=== TASK GOAL ===
Once you find the line containing "Lemma raise_spec zsl" in the data below, copy it and each following line exactly, up to and including the line containing "(fun i h =>", and nothing else.

=== Saved entries ===
+===+

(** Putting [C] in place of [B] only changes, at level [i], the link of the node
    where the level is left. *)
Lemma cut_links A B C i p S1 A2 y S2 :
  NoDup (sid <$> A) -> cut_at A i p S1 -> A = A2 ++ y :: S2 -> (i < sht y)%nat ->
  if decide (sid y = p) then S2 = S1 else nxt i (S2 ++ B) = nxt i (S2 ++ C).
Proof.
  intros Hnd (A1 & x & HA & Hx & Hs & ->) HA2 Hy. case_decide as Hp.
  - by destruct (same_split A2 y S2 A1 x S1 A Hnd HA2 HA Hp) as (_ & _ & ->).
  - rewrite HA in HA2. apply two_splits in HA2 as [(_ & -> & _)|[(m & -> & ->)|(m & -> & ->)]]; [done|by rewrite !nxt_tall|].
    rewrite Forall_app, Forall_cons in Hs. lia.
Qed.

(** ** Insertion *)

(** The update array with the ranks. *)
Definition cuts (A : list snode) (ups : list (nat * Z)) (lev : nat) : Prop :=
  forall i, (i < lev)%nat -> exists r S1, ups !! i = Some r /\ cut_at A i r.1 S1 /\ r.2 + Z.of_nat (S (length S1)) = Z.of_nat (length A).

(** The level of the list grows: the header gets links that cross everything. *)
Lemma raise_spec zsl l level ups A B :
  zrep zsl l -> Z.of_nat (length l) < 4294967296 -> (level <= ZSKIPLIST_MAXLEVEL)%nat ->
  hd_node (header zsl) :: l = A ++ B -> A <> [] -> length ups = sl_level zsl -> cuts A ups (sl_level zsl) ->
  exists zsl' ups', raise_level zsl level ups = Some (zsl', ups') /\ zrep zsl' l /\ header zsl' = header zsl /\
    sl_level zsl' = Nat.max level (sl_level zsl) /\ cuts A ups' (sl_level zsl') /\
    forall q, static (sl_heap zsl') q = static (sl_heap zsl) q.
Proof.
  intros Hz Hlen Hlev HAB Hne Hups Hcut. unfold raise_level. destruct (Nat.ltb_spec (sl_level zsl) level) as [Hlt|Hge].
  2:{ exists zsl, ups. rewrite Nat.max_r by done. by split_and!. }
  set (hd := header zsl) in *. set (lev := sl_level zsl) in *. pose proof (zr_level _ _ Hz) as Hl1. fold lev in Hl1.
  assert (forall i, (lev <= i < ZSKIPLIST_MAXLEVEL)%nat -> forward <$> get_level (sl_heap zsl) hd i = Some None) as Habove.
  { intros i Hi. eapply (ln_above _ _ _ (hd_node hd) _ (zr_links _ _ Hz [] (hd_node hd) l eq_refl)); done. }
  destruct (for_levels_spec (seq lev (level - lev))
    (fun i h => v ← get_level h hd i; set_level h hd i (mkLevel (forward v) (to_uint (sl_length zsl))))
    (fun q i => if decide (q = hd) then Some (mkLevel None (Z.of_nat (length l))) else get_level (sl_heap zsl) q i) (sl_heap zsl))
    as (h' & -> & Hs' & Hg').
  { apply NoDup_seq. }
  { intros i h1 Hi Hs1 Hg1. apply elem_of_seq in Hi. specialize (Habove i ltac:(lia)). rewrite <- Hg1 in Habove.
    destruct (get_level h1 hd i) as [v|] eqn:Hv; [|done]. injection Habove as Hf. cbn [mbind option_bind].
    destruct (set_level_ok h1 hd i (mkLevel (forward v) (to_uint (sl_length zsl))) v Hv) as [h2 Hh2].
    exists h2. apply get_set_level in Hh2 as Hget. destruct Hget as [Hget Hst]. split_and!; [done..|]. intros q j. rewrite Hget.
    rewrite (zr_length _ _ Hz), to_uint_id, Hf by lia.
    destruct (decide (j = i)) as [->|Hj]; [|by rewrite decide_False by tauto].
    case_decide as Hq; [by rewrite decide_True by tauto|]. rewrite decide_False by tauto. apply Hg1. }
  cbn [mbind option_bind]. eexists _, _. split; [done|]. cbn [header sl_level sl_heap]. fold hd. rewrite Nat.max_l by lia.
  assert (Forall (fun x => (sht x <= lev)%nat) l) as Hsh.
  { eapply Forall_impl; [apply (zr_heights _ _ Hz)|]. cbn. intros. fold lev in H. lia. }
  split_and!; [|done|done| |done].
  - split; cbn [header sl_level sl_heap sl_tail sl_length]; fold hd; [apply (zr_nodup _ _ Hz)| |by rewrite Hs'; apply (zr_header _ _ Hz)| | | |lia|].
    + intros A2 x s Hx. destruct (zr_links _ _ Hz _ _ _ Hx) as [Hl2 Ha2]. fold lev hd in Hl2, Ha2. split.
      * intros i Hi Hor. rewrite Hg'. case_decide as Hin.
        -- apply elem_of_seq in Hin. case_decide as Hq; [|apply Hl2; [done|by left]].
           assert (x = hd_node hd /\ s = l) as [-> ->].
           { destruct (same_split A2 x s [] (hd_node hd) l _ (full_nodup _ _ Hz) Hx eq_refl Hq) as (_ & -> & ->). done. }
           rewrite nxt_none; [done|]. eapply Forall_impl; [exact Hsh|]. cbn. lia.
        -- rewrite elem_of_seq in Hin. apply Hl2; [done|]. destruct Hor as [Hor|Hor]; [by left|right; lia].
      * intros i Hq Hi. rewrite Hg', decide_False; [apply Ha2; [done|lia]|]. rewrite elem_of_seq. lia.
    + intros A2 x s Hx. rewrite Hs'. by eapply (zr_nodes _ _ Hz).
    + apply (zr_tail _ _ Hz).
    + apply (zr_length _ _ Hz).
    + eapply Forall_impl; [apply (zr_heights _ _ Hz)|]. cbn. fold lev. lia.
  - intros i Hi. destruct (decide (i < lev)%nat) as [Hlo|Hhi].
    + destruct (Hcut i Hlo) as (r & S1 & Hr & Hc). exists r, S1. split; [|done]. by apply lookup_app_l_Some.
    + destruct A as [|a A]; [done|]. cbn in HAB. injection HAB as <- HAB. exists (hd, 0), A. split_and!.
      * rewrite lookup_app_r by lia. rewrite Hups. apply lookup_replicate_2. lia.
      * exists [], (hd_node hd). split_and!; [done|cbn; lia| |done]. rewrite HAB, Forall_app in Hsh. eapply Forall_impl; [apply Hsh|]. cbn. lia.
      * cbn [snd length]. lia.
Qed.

+===+

=== SOLUTION BELOW ===
Lemma raise_spec zsl l level ups A B :
  zrep zsl l -> Z.of_nat (length l) < 4294967296 -> (level <= ZSKIPLIST_MAXLEVEL)%nat ->
  hd_node (header zsl) :: l = A ++ B -> A <> [] -> length ups = sl_level zsl -> cuts A ups (sl_level zsl) ->
  exists zsl' ups', raise_level zsl level ups = Some (zsl', ups') /\ zrep zsl' l /\ header zsl' = header zsl /\
    sl_level zsl' = Nat.max level (sl_level zsl) /\ cuts A ups' (sl_level zsl') /\
    forall q, static (sl_heap zsl') q = static (sl_heap zsl) q.
Proof.
  intros Hz Hlen Hlev HAB Hne Hups Hcut. unfold raise_level. destruct (Nat.ltb_spec (sl_level zsl) level) as [Hlt|Hge].
  2:{ exists zsl, ups. rewrite Nat.max_r by done. by split_and!. }
  set (hd := header zsl) in *. set (lev := sl_level zsl) in *. pose proof (zr_level _ _ Hz) as Hl1. fold lev in Hl1.
  assert (forall i, (lev <= i < ZSKIPLIST_MAXLEVEL)%nat -> forward <$> get_level (sl_heap zsl) hd i = Some None) as Habove.
  { intros i Hi. eapply (ln_above _ _ _ (hd_node hd) _ (zr_links _ _ Hz [] (hd_node hd) l eq_refl)); done. }
  destruct (for_levels_spec (seq lev (level - lev))
    (fun i h => v ← get_level h hd i; set_level h hd i (mkLevel (forward v) (to_uint (sl_length zsl))))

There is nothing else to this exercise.